_Exercise directions:_
In the records below, find the line that contains "Definition iw_wror : Z" and the line that contains "maxu s))) false.". Set down exactly those lines and every line between them, and nothing more.

━━━━━━━━━━

Definition gen_op_iwmmxt_movq_wRn_M0 (rn M0 : Z) : T unit := iwmmxt_store_reg M0 rn.
Definition gen_op_iwmmxt_movq_M0_wRn (rn : Z) : T Z := iwmmxt_load_reg rn.
Definition gen_op_iwmmxt_orq_M0_wRn (rn M0 : Z) : T Z := let* v := iwmmxt_load_reg rn in tret (Z.lor M0 v).
Definition gen_op_iwmmxt_andq_M0_wRn (rn M0 : Z) : T Z := let* v := iwmmxt_load_reg rn in tret (Z.land M0 v).
Definition gen_op_iwmmxt_xorq_M0_wRn (rn M0 : Z) : T Z := let* v := iwmmxt_load_reg rn in tret (Z.lxor M0 v).
Definition gen_op_iwmmxt_op (op : iw_op) (rn M0 : Z) : T Z := let* v := iwmmxt_load_reg rn in tret (u64 (iwmmxt_op op M0 v)).
Definition gen_op_iwmmxt_env (op : iw_env_op) (rn M0 : Z) : T Z :=
  let* v := iwmmxt_load_reg rn in let* x := on_iw (iwmmxt_env op M0 v) in tret (u64 x).
Definition gen_op_iwmmxt_env1 (op : iw_env1_op) (M0 : Z) : T Z := let* x := on_iw (iwmmxt_env1 op M0) in tret (u64 x).
Definition gen_op_iwmmxt_set_mup : T unit :=
  let* t := iwmmxt_load_creg ARM_IWMMXT_wCon in iwmmxt_store_creg ARM_IWMMXT_wCon (Z.lor t 2).
Definition gen_op_iwmmxt_set_cup : T unit :=
  let* t := iwmmxt_load_creg ARM_IWMMXT_wCon in iwmmxt_store_creg ARM_IWMMXT_wCon (Z.lor t 1).
Definition gen_op_iwmmxt_setpsr_nz (M0 : Z) : T unit := iwmmxt_store_creg ARM_IWMMXT_wCASF (iwmmxt_setpsr_nz M0).
Definition gen_op_iwmmxt_addl_M0_wRn (rn M0 : Z) : T Z := let* v := iwmmxt_load_reg rn in tret (u64 (M0 + u32 v)).

(** An address with optional writeback.  Without indexing and with the U bit
    the destination is left as it is. *)
Definition gen_iwmmxt_address (insn : Z) : T Z :=
  let rd := fld insn 16 0xf in
  let* tmp := load_reg rd in
  let offset := Z.shiftl (Z.land insn 0xff) (fld insn 7 2) in
  let moved := if bit insn 23 then add32 tmp offset else sub32 tmp offset in
  if bit insn 24 then (if bit insn 21 then store_reg rd moved else tret tt) ;* tret moved
  else if bit insn 21 then store_reg rd moved ;* tret tmp
  else if negb (bit insn 23) then illegal_op
  else lift (gets stale_i32).

Definition gen_iwmmxt_shift (insn mask : Z) : T Z :=
  let rd := Z.land insn 0xf in
  let* tmp :=
    if bit insn 8 then
      if (rd <? ARM_IWMMXT_wCGR0) || (ARM_IWMMXT_wCGR3 <? rd) then illegal_op else iwmmxt_load_creg rd
    else let* v := iwmmxt_load_reg rd in tret (lo64 v) in
  tret (Z.land tmp mask).

(** ** Transfers and memory accesses *)

(** TMRRC and TMCRR move a register pair, as [cpu_R] holds it. *)
Definition iw_tmrrc (insn : Z) : T unit :=
  let wrd := Z.land insn 0xf in
  let rdlo := fld insn 12 0xf in
  let rdhi := fld insn 16 0xf in
  if bit insn 20 then
    let* v := iwmmxt_load_reg wrd in
    on_core (put_reg rdlo (lo64 v)) ;* on_core (put_reg rdhi (hi64 v))
  else
    let* lo := on_core (get_reg rdlo) in
    let* hi := on_core (get_reg rdhi) in
    iwmmxt_store_reg (concat64 lo hi) wrd ;* gen_op_iwmmxt_set_mup.

Definition iw_load (insn wrd addr : Z) : T unit :=
  let* u := IS_USER in
  if Z.shiftr insn 28 =? 0xf then let* tmp := gen_ld32 addr u in iwmmxt_store_creg wrd tmp
  else
    let* M0 :=
      if bit insn 8 then if bit insn 22 then qemu_ld MO_64 addr u else gen_ld32 addr u
      else if bit insn 22 then gen_ld16u addr u else gen_ld8u addr u in
    gen_op_iwmmxt_movq_wRn_M0 wrd M0.
Definition iw_store (insn wrd addr : Z) : T unit :=
  let* u := IS_USER in
  if Z.shiftr insn 28 =? 0xf then let* tmp := iwmmxt_load_creg wrd in gen_st32 tmp addr u
  else
    let* M0 := gen_op_iwmmxt_movq_M0_wRn wrd in
    if bit insn 8 then if bit insn 22 then qemu_st MO_64 addr M0 u else gen_st32 (lo64 M0) addr u
    else if bit insn 22 then gen_st16 (lo64 M0) addr u else gen_st8 (lo64 M0) addr u.
Definition iw_ldst (insn : Z) : T unit :=
  let wrd := fld insn 12 0xf in
  let* addr := gen_iwmmxt_address insn in
  if bit insn 20 then iw_load insn wrd addr else iw_store insn wrd addr.

(** ** Data processing *)

(** The result register and the status bits. *)
Definition iw_result (wrd M0 : Z) (cup : bool) : T unit :=
  gen_op_iwmmxt_movq_wRn_M0 wrd M0 ;*
  gen_op_iwmmxt_set_mup ;*
  (if cup then gen_op_iwmmxt_set_cup else tret tt).
(** [rd0] in [cpu_M0], an operation, the result. *)
Definition iw_dp (insn : Z) (op : Z -> Z -> T Z) (cup : bool) : T unit :=
  let* M0 := gen_op_iwmmxt_movq_M0_wRn (fld insn 16 0xf) in
  let* M0 := op (Z.land insn 0xf) M0 in
  iw_result (fld insn 12 0xf) M0 cup.
(** Byte, halfword or word by [(insn >> 22) & 3]. *)
Definition iw_bwl (insn : Z) (op : iw_size -> Z -> Z -> T Z) : Z -> Z -> T Z :=
  match fld insn 22 3 with 0 => op Ib | 1 => op Iw | 2 => op Il | _ => fun _ _ => illegal_op end.

(** WOR, WXOR, WANDN, WAND: the operands are the other way round. *)
Definition iw_logic (op : Z -> Z -> T Z) (insn : Z) : T unit :=
  let* M0 := gen_op_iwmmxt_movq_M0_wRn (Z.land insn 0xf) in
  let* M0 := op (fld insn 16 0xf) M0 in
  gen_op_iwmmxt_setpsr_nz M0 ;*
  iw_result (fld insn 12 0xf) M0 true.
Definition iw_wor : Z -> T unit := iw_logic gen_op_iwmmxt_orq_M0_wRn.
Definition iw_wxor : Z -> T unit := iw_logic gen_op_iwmmxt_xorq_M0_wRn.
Definition iw_wandn : Z -> T unit := iw_logic (fun rn M0 => gen_op_iwmmxt_andq_M0_wRn rn (u64 (- M0))).
Definition iw_wand : Z -> T unit := iw_logic gen_op_iwmmxt_andq_M0_wRn.

Definition iw_tmcr (insn : Z) : T unit :=
  require (Z.land insn 0xf =? 0) ;*
  let rd := fld insn 12 0xf in
  let wrd := fld insn 16 0xf in
  let clear := (let* tmp := iwmmxt_load_creg wrd in let* tmp2 := load_reg rd in iwmmxt_store_creg wrd (Z.land tmp (not32 tmp2))) in
  if (wrd =? ARM_IWMMXT_wCID) || (wrd =? ARM_IWMMXT_wCASF) then tret tt
  else if wrd =? ARM_IWMMXT_wCon then gen_op_iwmmxt_set_cup ;* clear
  else if wrd =? ARM_IWMMXT_wCSSF then clear
  else if (ARM_IWMMXT_wCGR0 <=? wrd) && (wrd <=? ARM_IWMMXT_wCGR3) then
    gen_op_iwmmxt_set_cup ;* let* tmp := load_reg rd in iwmmxt_store_creg wrd tmp
  else illegal_op.
Definition iw_tmrc (insn : Z) : T unit :=
  require (Z.land insn 0xf =? 0) ;*
  let* tmp := iwmmxt_load_creg (fld insn 16 0xf) in
  store_reg (fld insn 12 0xf) tmp.

Definition iw_wmadd (insn : Z) : T unit :=
  let* M0 := gen_op_iwmmxt_movq_M0_wRn (Z.land insn 0xf) in
  let* M0 := gen_op_iwmmxt_op (if bit insn 21 then maddsq else madduq) (fld insn 16 0xf) M0 in
  iw_result (fld insn 12 0xf) M0 false.
Definition iw_wunpckil (insn : Z) : T unit := iw_dp insn (iw_bwl insn (fun s => gen_op_iwmmxt_env (unpackl s))) true.
Definition iw_wunpckih (insn : Z) : T unit := iw_dp insn (iw_bwl insn (fun s => gen_op_iwmmxt_env (unpackh s))) true.
Definition iw_wsad (insn : Z) : T unit :=
  iw_dp insn (fun rd1 M0 =>
    let* M0 := gen_op_iwmmxt_op (if bit insn 22 then sadw else sadb) rd1 M0 in
    if negb (bit insn 20) then gen_op_iwmmxt_addl_M0_wRn (fld insn 12 0xf) M0 else tret M0) false.
Definition iw_wmul (insn : Z) : T unit :=
  iw_dp insn (gen_op_iwmmxt_op (if bit insn 21 then if bit insn 20 then mulshw else mulslw
                                else if bit insn 20 then muluhw else mululw)) false.
Definition iw_wmac (insn : Z) : T unit :=
  iw_dp insn (fun rd1 M0 =>
    let* M0 := gen_op_iwmmxt_op (if bit insn 21 then macsw else macuw) rd1 M0 in
    if negb (bit insn 20) then let* v := iwmmxt_load_reg (fld insn 12 0xf) in tret (u64 (M0 + v)) else tret M0) false.
Definition iw_wcmpeq (insn : Z) : T unit := iw_dp insn (iw_bwl insn (fun s => gen_op_iwmmxt_env (cmpeq s))) true.
Definition iw_wavg2 (insn : Z) : T unit :=
  iw_dp insn (gen_op_iwmmxt_env (if bit insn 22 then if bit insn 20 then avgw1 else avgw0
                                 else if bit insn 20 then avgb1 else avgb0)) true.
Definition iw_align (insn : Z) (amount : T Z) : T unit :=
  iw_dp insn (fun rd1 M0 =>
    let* tmp := amount in let* v := iwmmxt_load_reg rd1 in tret (u64 (iwmmxt_align M0 v tmp))) false.
Definition iw_walignr (insn : Z) : T unit :=
  iw_align insn (let* tmp := iwmmxt_load_creg (ARM_IWMMXT_wCGR0 + fld insn 20 3) in tret (Z.land tmp 7)).
Definition iw_waligni (insn : Z) : T unit := iw_align insn (tret (fld insn 20 3)).

(** ** Lanes and flags *)
Definition iw_tinsr (insn : Z) : T unit :=
  let size := fld insn 6 3 in
  require (negb (size =? 3)) ;*
  let wrd := fld insn 16 0xf in
  let* tmp := load_reg (fld insn 12 0xf) in
  let* M0 := gen_op_iwmmxt_movq_M0_wRn wrd in
  let '(mask, pos) := if size =? 0 then (0xff, Z.shiftl (Z.land insn 7) 3)
                      else if size =? 1 then (0xffff, Z.shiftl (Z.land insn 3) 4)
                      else (0xffffffff, Z.shiftl (Z.land insn 1) 5) in
  iw_result wrd (iwmmxt_insr M0 tmp mask pos) false.
Definition iw_textrm (insn : Z) : T unit :=
  let rd := fld insn 12 0xf in
  let size := fld insn 22 3 in
  require (negb ((rd =? 15) || (size =? 3))) ;*
  let* M0 := gen_op_iwmmxt_movq_M0_wRn (fld insn 16 0xf) in
  let tmp :=
    if size =? 0 then
      let t := lo64 (Z.shiftr M0 (Z.shiftl (Z.land insn 7) 3)) in if bit insn 3 then ext8s t else Z.land t 0xff
    else if size =? 1 then
      let t := lo64 (Z.shiftr M0 (Z.shiftl (Z.land insn 3) 4)) in if bit insn 3 then ext16s t else Z.land t 0xffff
    else lo64 (Z.shiftr M0 (Z.shiftl (Z.land insn 1) 5)) in
  store_reg rd tmp.
Definition iw_textrc (insn : Z) : T unit :=
  let size := fld insn 22 3 in
  require (eqm insn 0x000ff008 0x0003f000 && negb (size =? 3)) ;*
  let* tmp := iwmmxt_load_creg ARM_IWMMXT_wCASF in
  let tmp := shr_i32 tmp (if size =? 0 then Z.shiftl (Z.land insn 7) 2
                          else if size =? 1 then Z.shiftl (Z.land insn 3) 3 + 4
                          else Z.shiftl (Z.land insn 1) 4 + 12) in
  gen_set_nzcv (shl_i32 tmp 28).
Definition iw_tbcst (insn : Z) : T unit :=
  let size := fld insn 6 3 in
  require (negb (size =? 3)) ;*
  let* tmp := load_reg (fld insn 12 0xf) in
  iw_result (fld insn 16 0xf) (iwmmxt_bcst (if size =? 0 then Ib else if size =? 1 then Iw else Il) tmp) false.
(** TANDC and TORC combine the flags of all lanes. *)
Definition iw_fold (f : Z -> Z -> Z) (n sh tmp : Z) : Z :=
  (foldl (fun p (_ : Z) => let t2 := shl_i32 p.2 sh in (f p.1 t2, t2)) (tmp, tmp) (seqZ 0 n)).1.
Definition iw_flags (f : Z -> Z -> Z) (insn : Z) : T unit :=
  let size := fld insn 22 3 in
  require (eqm insn 0x000ff00f 0x0003f000 && negb (size =? 3)) ;*
  let* tmp := iwmmxt_load_creg ARM_IWMMXT_wCASF in
  gen_set_nzcv (if size =? 0 then iw_fold f 7 4 tmp else if size =? 1 then iw_fold f 3 8 tmp else iw_fold f 1 16 tmp).
Definition iw_tandc : Z -> T unit := iw_flags Z.land.
Definition iw_torc : Z -> T unit := iw_flags Z.lor.
Definition iw_wacc (insn : Z) : T unit :=
  iw_dp insn (iw_bwl insn (fun s _ M0 => tret (u64 (iwmmxt_addc s M0)))) false.
Definition iw_tmovmsk (insn : Z) : T unit :=
  let size := fld insn 22 3 in
  require ((Z.land insn 0xf =? 0) && negb (size =? 3)) ;*
  let* M0 := gen_op_iwmmxt_movq_M0_wRn (fld insn 16 0xf) in
  store_reg (fld insn 12 0xf) (u32 (iwmmxt_msb (if size =? 0 then Ib else if size =? 1 then Iw else Il) M0)).

(** ** Comparisons, unpacking, shifts *)
Definition iw_wcmpgt (insn : Z) : T unit :=
  iw_dp insn (iw_bwl insn (fun s => gen_op_iwmmxt_env (if bit insn 21 then cmpgts s else cmpgtu s))) true.
Definition iw_wunpckel (insn : Z) : T unit :=
  iw_dp insn (iw_bwl insn (fun s _ => gen_op_iwmmxt_env1 (if bit insn 21 then unpackls s else unpacklu s))) true.
Definition iw_wunpckeh (insn : Z) : T unit :=
  iw_dp insn (iw_bwl insn (fun s _ => gen_op_iwmmxt_env1 (if bit insn 21 then unpackhs s else unpackhu s))) true.
(** Shifts: halfword, word or doubleword; [mask] limits the amount. *)
Definition iw_wshift (op : iw_size -> iw_shift_op) (mask : iw_size -> Z) (insn : Z) : T unit :=
  let size := fld insn 22 3 in
  require (negb (size =? 0)) ;*
  let s := if size =? 1 then Iw else if size =? 2 then Il else Iq in
  iw_dp insn (fun _ M0 =>
    let* tmp := gen_iwmmxt_shift insn (mask s) in
    let* x := on_iw (iwmmxt_shift (op s) M0 tmp) in tret (u64 x)) true.
Definition iw_wsrl : Z -> T unit := iw_wshift srl (fun _ => 0xff).
Definition iw_wsra : Z -> T unit := iw_wshift sra (fun _ => 0xff).
Definition iw_wsll : Z -> T unit := iw_wshift sll (fun _ => 0xff).
Definition iw_wror : Z -> T unit := iw_wshift ror (fun s => match s with Iw => 0xf | Il => 0x1f | _ => 0x3f end).
Definition iw_wmin (insn : Z) : T unit :=
  iw_dp insn (iw_bwl insn (fun s => gen_op_iwmmxt_env (if bit insn 21 then mins s else minu s))) false.
Definition iw_wmax (insn : Z) : T unit :=
  iw_dp insn (iw_bwl insn (fun s => gen_op_iwmmxt_env (if bit insn 21 then maxs s else maxu s))) false.
Definition iw_wshufh (insn : Z) : T unit :=
  iw_dp insn (fun _ M0 =>
    let* x := on_iw (iwmmxt_shift shufh M0 (Z.lor (fld insn 16 0xf0) (Z.land insn 0x0f))) in tret (u64 x)) true.

(** Additions and subtractions: without saturation, unsigned, signed. *)
Definition iw_arith (n u s : iw_size -> iw_env_op) (insn : Z) : T unit :=
  iw_dp insn (match fld insn 20 0xf with
    | 0x0 => gen_op_iwmmxt_env (n Ib) | 0x1 => gen_op_iwmmxt_env (u Ib) | 0x3 => gen_op_iwmmxt_env (s Ib)
    | 0x4 => gen_op_iwmmxt_env (n Iw) | 0x5 => gen_op_iwmmxt_env (u Iw) | 0x7 => gen_op_iwmmxt_env (s Iw)
    | 0x8 => gen_op_iwmmxt_env (n Il) | 0x9 => gen_op_iwmmxt_env (u Il) | 0xb => gen_op_iwmmxt_env (s Il)
    | _ => fun _ _ => illegal_op
    end) true.
Definition iw_wsub : Z -> T unit := iw_arith subn subu subs.
Definition iw_wadd : Z -> T unit := iw_arith addn addu adds.
Definition iw_wpack (insn : Z) : T unit :=
  let size := fld insn 22 3 in
  require (bit insn 20 && negb (size =? 0)) ;*
  let s := if size =? 1 then Iw else if size =? 2 then Il else Iq in
  iw_dp insn (gen_op_iwmmxt_env (if bit insn 21 then packs s else packu s)) true.

(** Multiply-accumulate with core registers: the operation on [cpu_M0]. *)
Definition iw_muladd (insn M0 tmp tmp2 : Z) : T Z :=
  match fld insn 16 0xf with
  | 0x0 => tret (u64 (iwmmxt_muladdsl M0 tmp tmp2))
  | 0x8 => tret (u64 (iwmmxt_muladdsw M0 tmp tmp2))
  | 0xc | 0xd | 0xe | 0xf =>
      tret (u64 (iwmmxt_muladdswl M0 (if bit insn 16 then shr_i32 tmp 16 else tmp) (if bit insn 17 then shr_i32 tmp2 16 else tmp2)))
  | _ => illegal_op
  end.
Definition iw_tmia (insn : Z) : T unit :=
  let wrd := fld insn 5 0xf in
  let rd0 := fld insn 12 0xf in
  let rd1 := Z.land insn 0xf in
  require (negb ((rd0 =? 0xf) || (rd1 =? 0xf))) ;*
  let* M0 := gen_op_iwmmxt_movq_M0_wRn wrd in
  let* tmp := load_reg rd0 in
  let* tmp2 := load_reg rd1 in
  let* M0 := iw_muladd insn M0 tmp tmp2 in
  iw_result wrd M0 false.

━━━━━━━━━━

_Your response:_
Definition iw_wror : Z -> T unit := iw_wshift ror (fun s => match s with Iw => 0xf | Il => 0x1f | _ => 0x3f end).
Definition iw_wmin (insn : Z) : T unit :=
  iw_dp insn (iw_bwl insn (fun s => gen_op_iwmmxt_env (if bit insn 21 then mins s else minu s))) false.
Definition iw_wmax (insn : Z) : T unit :=
  iw_dp insn (iw_bwl insn (fun s => gen_op_iwmmxt_env (if bit insn 21 then maxs s else maxu s))) false.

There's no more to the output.